▶ [BRIEF] Lines from the top of the entries through the line that has "as volumes; in" must be duplicated exactly, and no others.

(Stored items)
________________________________________

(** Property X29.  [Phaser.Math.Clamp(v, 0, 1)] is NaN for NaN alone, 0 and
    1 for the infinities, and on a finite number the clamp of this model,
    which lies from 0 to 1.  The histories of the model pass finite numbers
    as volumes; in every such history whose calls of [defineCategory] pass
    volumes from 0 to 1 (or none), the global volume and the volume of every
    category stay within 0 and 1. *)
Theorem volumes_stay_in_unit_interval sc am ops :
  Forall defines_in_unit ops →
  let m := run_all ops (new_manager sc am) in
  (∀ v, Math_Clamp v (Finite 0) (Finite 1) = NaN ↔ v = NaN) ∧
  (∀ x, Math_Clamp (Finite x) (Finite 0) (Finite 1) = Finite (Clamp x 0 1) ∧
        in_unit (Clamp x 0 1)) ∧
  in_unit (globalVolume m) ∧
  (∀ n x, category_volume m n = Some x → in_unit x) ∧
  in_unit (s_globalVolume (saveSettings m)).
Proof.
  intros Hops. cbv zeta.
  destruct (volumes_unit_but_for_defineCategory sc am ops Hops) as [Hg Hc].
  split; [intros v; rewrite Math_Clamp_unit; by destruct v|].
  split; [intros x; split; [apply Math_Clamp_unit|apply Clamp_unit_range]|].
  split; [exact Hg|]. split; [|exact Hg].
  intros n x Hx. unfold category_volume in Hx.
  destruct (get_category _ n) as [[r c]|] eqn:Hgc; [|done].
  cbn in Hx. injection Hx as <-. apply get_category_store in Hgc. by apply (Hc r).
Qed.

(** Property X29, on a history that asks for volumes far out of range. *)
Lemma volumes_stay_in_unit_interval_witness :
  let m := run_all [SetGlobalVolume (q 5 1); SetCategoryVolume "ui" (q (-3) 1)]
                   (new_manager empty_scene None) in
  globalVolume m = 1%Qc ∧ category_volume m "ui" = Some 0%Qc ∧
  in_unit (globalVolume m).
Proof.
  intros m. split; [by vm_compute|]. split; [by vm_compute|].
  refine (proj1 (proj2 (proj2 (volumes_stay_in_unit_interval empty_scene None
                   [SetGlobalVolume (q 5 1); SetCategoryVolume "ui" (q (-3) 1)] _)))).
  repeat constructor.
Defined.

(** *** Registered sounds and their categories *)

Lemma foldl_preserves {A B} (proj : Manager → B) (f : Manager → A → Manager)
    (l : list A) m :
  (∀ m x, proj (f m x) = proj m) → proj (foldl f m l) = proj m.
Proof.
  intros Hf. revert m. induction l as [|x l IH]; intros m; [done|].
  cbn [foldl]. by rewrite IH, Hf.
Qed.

________________________________________

▶ [TASK ANSWER]
(** Property X29.  [Phaser.Math.Clamp(v, 0, 1)] is NaN for NaN alone, 0 and
    1 for the infinities, and on a finite number the clamp of this model,
    which lies from 0 to 1.  The histories of the model pass finite numbers
    as volumes; in every such history whose calls of [defineCategory] pass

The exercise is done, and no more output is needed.